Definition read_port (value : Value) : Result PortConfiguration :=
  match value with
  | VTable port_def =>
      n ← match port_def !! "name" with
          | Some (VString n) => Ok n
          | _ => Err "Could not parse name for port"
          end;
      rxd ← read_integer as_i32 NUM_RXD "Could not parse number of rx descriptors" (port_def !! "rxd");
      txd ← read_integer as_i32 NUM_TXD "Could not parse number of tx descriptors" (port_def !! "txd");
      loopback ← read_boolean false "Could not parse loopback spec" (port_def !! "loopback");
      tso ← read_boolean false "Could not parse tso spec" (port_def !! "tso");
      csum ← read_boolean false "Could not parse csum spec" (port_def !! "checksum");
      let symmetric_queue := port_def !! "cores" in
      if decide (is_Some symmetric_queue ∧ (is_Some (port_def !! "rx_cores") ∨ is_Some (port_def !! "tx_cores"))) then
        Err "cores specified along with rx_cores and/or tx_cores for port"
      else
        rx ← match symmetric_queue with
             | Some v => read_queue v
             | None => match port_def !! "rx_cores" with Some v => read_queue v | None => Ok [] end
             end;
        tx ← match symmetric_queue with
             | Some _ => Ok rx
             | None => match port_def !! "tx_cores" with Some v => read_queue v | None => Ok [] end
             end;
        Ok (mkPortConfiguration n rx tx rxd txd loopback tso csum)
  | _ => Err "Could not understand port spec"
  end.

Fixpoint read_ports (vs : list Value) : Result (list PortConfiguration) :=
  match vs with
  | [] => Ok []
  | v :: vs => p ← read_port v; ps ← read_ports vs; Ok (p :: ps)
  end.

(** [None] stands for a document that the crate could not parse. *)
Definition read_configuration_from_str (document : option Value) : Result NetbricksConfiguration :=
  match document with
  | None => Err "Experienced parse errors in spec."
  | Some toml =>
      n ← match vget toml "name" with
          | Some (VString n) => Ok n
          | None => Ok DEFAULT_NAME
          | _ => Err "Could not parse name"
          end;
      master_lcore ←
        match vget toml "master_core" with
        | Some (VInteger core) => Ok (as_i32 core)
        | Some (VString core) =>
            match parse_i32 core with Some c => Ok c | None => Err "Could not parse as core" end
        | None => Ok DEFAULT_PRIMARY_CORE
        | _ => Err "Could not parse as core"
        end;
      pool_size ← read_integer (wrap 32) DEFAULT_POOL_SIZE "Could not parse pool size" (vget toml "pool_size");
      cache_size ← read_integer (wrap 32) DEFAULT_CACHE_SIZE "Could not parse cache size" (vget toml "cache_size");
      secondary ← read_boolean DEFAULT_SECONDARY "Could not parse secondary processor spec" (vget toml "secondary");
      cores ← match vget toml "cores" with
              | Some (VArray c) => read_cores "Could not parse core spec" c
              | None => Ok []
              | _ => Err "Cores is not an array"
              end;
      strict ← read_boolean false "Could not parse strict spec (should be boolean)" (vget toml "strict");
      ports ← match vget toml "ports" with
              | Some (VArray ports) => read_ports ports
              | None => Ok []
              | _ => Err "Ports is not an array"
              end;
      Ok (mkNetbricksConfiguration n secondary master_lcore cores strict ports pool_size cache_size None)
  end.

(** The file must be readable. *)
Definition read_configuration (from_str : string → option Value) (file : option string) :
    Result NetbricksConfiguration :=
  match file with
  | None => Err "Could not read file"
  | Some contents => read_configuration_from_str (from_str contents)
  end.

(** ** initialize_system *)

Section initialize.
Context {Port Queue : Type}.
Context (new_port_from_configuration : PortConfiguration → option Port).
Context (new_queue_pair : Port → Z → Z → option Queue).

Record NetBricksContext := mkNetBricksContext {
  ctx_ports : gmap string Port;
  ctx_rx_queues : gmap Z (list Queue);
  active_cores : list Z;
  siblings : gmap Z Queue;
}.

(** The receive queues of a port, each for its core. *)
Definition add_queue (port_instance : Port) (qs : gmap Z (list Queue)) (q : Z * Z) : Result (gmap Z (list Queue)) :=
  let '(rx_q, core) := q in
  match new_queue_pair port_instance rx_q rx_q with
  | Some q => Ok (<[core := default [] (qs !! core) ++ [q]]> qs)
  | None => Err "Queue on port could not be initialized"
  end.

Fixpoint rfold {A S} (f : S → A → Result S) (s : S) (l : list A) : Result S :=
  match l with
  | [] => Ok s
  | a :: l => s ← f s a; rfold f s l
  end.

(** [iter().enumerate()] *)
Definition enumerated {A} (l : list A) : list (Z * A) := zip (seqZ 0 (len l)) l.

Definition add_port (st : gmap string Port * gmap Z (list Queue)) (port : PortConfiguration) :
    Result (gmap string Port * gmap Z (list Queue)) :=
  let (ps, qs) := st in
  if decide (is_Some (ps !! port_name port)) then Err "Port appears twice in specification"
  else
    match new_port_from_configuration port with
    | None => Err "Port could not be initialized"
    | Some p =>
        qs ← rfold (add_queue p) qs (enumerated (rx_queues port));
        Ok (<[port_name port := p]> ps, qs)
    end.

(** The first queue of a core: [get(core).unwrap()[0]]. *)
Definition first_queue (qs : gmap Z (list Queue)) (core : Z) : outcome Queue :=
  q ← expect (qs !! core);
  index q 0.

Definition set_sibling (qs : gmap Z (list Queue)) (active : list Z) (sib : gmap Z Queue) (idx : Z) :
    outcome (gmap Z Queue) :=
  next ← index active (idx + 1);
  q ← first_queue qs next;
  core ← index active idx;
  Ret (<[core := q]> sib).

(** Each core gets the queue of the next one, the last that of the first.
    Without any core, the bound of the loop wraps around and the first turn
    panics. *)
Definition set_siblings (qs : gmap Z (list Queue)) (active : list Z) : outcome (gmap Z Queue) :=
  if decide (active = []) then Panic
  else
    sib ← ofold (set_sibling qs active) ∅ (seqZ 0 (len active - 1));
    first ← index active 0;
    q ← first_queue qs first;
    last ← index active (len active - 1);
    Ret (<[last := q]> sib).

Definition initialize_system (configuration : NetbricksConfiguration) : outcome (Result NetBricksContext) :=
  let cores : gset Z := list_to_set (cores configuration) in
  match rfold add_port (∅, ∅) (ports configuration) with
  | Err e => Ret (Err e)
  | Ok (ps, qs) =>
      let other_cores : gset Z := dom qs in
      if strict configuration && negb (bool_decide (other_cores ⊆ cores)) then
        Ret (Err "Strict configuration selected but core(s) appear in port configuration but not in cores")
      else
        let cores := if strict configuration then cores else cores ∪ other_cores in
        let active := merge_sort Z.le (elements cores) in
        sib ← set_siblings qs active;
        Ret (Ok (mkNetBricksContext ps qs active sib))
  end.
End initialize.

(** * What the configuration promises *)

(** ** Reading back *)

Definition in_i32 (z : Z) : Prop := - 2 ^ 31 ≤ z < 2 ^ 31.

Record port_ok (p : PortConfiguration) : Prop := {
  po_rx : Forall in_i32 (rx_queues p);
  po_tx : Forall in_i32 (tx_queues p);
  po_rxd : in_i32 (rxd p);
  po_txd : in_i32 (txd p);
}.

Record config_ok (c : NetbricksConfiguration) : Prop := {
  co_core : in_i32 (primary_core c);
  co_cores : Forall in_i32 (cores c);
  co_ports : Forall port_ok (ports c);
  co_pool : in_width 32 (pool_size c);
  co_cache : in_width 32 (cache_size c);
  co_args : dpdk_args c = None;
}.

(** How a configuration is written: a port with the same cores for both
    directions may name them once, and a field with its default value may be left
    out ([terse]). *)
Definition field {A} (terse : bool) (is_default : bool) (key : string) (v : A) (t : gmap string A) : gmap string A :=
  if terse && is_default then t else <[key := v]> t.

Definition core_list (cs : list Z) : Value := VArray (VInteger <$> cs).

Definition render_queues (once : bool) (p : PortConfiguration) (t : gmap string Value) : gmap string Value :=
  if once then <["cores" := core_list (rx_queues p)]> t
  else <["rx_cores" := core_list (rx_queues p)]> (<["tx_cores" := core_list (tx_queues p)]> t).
■ ■ ■
» **What you are asked to do**: Reproduce the whole listing above exactly.

» **Exercise solution**:
Definition read_port (value : Value) : Result PortConfiguration :=
  match value with
  | VTable port_def =>
      n ← match port_def !! "name" with
          | Some (VString n) => Ok n
          | _ => Err "Could not parse name for port"
          end;
      rxd ← read_integer as_i32 NUM_RXD "Could not parse number of rx descriptors" (port_def !! "rxd");
      txd ← read_integer as_i32 NUM_TXD "Could not parse number of tx descriptors" (port_def !! "txd");
      loopback ← read_boolean false "Could not parse loopback spec" (port_def !! "loopback");
      tso ← read_boolean false "Could not parse tso spec" (port_def !! "tso");
      csum ← read_boolean false "Could not parse csum spec" (port_def !! "checksum");
      let symmetric_queue := port_def !! "cores" in
      if decide (is_Some symmetric_queue ∧ (is_Some (port_def !! "rx_cores") ∨ is_Some (port_def !! "tx_cores"))) then
        Err "cores specified along with rx_cores and/or tx_cores for port"
      else
        rx ← match symmetric_queue with
             | Some v => read_queue v
             | None => match port_def !! "rx_cores" with Some v => read_queue v | None => Ok [] end
             end;
        tx ← match symmetric_queue with
             | Some _ => Ok rx
             | None => match port_def !! "tx_cores" with Some v => read_queue v | None => Ok [] end
             end;
        Ok (mkPortConfiguration n rx tx rxd txd loopback tso csum)
  | _ => Err "Could not understand port spec"
  end.

Fixpoint read_ports (vs : list Value) : Result (list PortConfiguration) :=
  match vs with
  | [] => Ok []
  | v :: vs => p ← read_port v; ps ← read_ports vs; Ok (p :: ps)
  end.

(** [None] stands for a document that the crate could not parse. *)
Definition read_configuration_from_str (document : option Value) : Result NetbricksConfiguration :=
  match document with
  | None => Err "Experienced parse errors in spec."
  | Some toml =>
      n ← match vget toml "name" with
          | Some (VString n) => Ok n
          | None => Ok DEFAULT_NAME
          | _ => Err "Could not parse name"
          end;
      master_lcore ←
        match vget toml "master_core" with
        | Some (VInteger core) => Ok (as_i32 core)
        | Some (VString core) =>
            match parse_i32 core with Some c => Ok c | None => Err "Could not parse as core" end
        | None => Ok DEFAULT_PRIMARY_CORE
        | _ => Err "Could not parse as core"
        end;
      pool_size ← read_integer (wrap 32) DEFAULT_POOL_SIZE "Could not parse pool size" (vget toml "pool_size");
      cache_size ← read_integer (wrap 32) DEFAULT_CACHE_SIZE "Could not parse cache size" (vget toml "cache_size");
      secondary ← read_boolean DEFAULT_SECONDARY "Could not parse secondary processor spec" (vget toml "secondary");
      cores ← match vget toml "cores" with
              | Some (VArray c) => read_cores "Could not parse core spec" c
              | None => Ok []
              | _ => Err "Cores is not an array"
              end;
      strict ← read_boolean false "Could not parse strict spec (should be boolean)" (vget toml "strict");
      ports ← match vget toml "ports" with
              | Some (VArray ports) => read_ports ports
              | None => Ok []
              | _ => Err "Ports is not an array"
              end;
      Ok (mkNetbricksConfiguration n secondary master_lcore cores strict ports pool_size cache_size None)
  end.

(** The file must be readable. *)
Definition read_configuration (from_str : string → option Value) (file : option string) :
    Result NetbricksConfiguration :=
  match file with
  | None => Err "Could not read file"
  | Some contents => read_configuration_from_str (from_str contents)
  end.

(** ** initialize_system *)

Section initialize.
Context {Port Queue : Type}.
Context (new_port_from_configuration : PortConfiguration → option Port).
Context (new_queue_pair : Port → Z → Z → option Queue).

Record NetBricksContext := mkNetBricksContext {
  ctx_ports : gmap string Port;
  ctx_rx_queues : gmap Z (list Queue);
  active_cores : list Z;
  siblings : gmap Z Queue;
}.

(** The receive queues of a port, each for its core. *)
Definition add_queue (port_instance : Port) (qs : gmap Z (list Queue)) (q : Z * Z) : Result (gmap Z (list Queue)) :=
  let '(rx_q, core) := q in
  match new_queue_pair port_instance rx_q rx_q with
  | Some q => Ok (<[core := default [] (qs !! core) ++ [q]]> qs)
  | None => Err "Queue on port could not be initialized"
  end.

Fixpoint rfold {A S} (f : S → A → Result S) (s : S) (l : list A) : Result S :=
  match l with
  | [] => Ok s
  | a :: l => s ← f s a; rfold f s l
  end.

(** [iter().enumerate()] *)
Definition enumerated {A} (l : list A) : list (Z * A) := zip (seqZ 0 (len l)) l.

Definition add_port (st : gmap string Port * gmap Z (list Queue)) (port : PortConfiguration) :
    Result (gmap string Port * gmap Z (list Queue)) :=
  let (ps, qs) := st in
  if decide (is_Some (ps !! port_name port)) then Err "Port appears twice in specification"
  else
    match new_port_from_configuration port with
    | None => Err "Port could not be initialized"
    | Some p =>
        qs ← rfold (add_queue p) qs (enumerated (rx_queues port));
        Ok (<[port_name port := p]> ps, qs)
    end.

(** The first queue of a core: [get(core).unwrap()[0]]. *)
Definition first_queue (qs : gmap Z (list Queue)) (core : Z) : outcome Queue :=
  q ← expect (qs !! core);
  index q 0.

Definition set_sibling (qs : gmap Z (list Queue)) (active : list Z) (sib : gmap Z Queue) (idx : Z) :
    outcome (gmap Z Queue) :=
  next ← index active (idx + 1);
  q ← first_queue qs next;
  core ← index active idx;
  Ret (<[core := q]> sib).

(** Each core gets the queue of the next one, the last that of the first.
    Without any core, the bound of the loop wraps around and the first turn
    panics. *)
Definition set_siblings (qs : gmap Z (list Queue)) (active : list Z) : outcome (gmap Z Queue) :=
  if decide (active = []) then Panic
  else
    sib ← ofold (set_sibling qs active) ∅ (seqZ 0 (len active - 1));
    first ← index active 0;
    q ← first_queue qs first;
    last ← index active (len active - 1);
    Ret (<[last := q]> sib).

Definition initialize_system (configuration : NetbricksConfiguration) : outcome (Result NetBricksContext) :=
  let cores : gset Z := list_to_set (cores configuration) in
  match rfold add_port (∅, ∅) (ports configuration) with
  | Err e => Ret (Err e)
  | Ok (ps, qs) =>
      let other_cores : gset Z := dom qs in
      if strict configuration && negb (bool_decide (other_cores ⊆ cores)) then
        Ret (Err "Strict configuration selected but core(s) appear in port configuration but not in cores")
      else
        let cores := if strict configuration then cores else cores ∪ other_cores in
        let active := merge_sort Z.le (elements cores) in
        sib ← set_siblings qs active;
        Ret (Ok (mkNetBricksContext ps qs active sib))
  end.
End initialize.

(** * What the configuration promises *)

(** ** Reading back *)

Definition in_i32 (z : Z) : Prop := - 2 ^ 31 ≤ z < 2 ^ 31.

Record port_ok (p : PortConfiguration) : Prop := {
  po_rx : Forall in_i32 (rx_queues p);
  po_tx : Forall in_i32 (tx_queues p);
  po_rxd : in_i32 (rxd p);
  po_txd : in_i32 (txd p);
}.

Record config_ok (c : NetbricksConfiguration) : Prop := {
  co_core : in_i32 (primary_core c);
  co_cores : Forall in_i32 (cores c);
  co_ports : Forall port_ok (ports c);
  co_pool : in_width 32 (pool_size c);
  co_cache : in_width 32 (cache_size c);
  co_args : dpdk_args c = None;
}.

(** How a configuration is written: a port with the same cores for both
    directions may name them once, and a field with its default value may be left
    out ([terse]). *)
Definition field {A} (terse : bool) (is_default : bool) (key : string) (v : A) (t : gmap string A) : gmap string A :=
  if terse && is_default then t else <[key := v]> t.

Definition core_list (cs : list Z) : Value := VArray (VInteger <$> cs).

Definition render_queues (once : bool) (p : PortConfiguration) (t : gmap string Value) : gmap string Value :=
  if once then <["cores" := core_list (rx_queues p)]> t
  else <["rx_cores" := core_list (rx_queues p)]> (<["tx_cores" := core_list (tx_queues p)]> t).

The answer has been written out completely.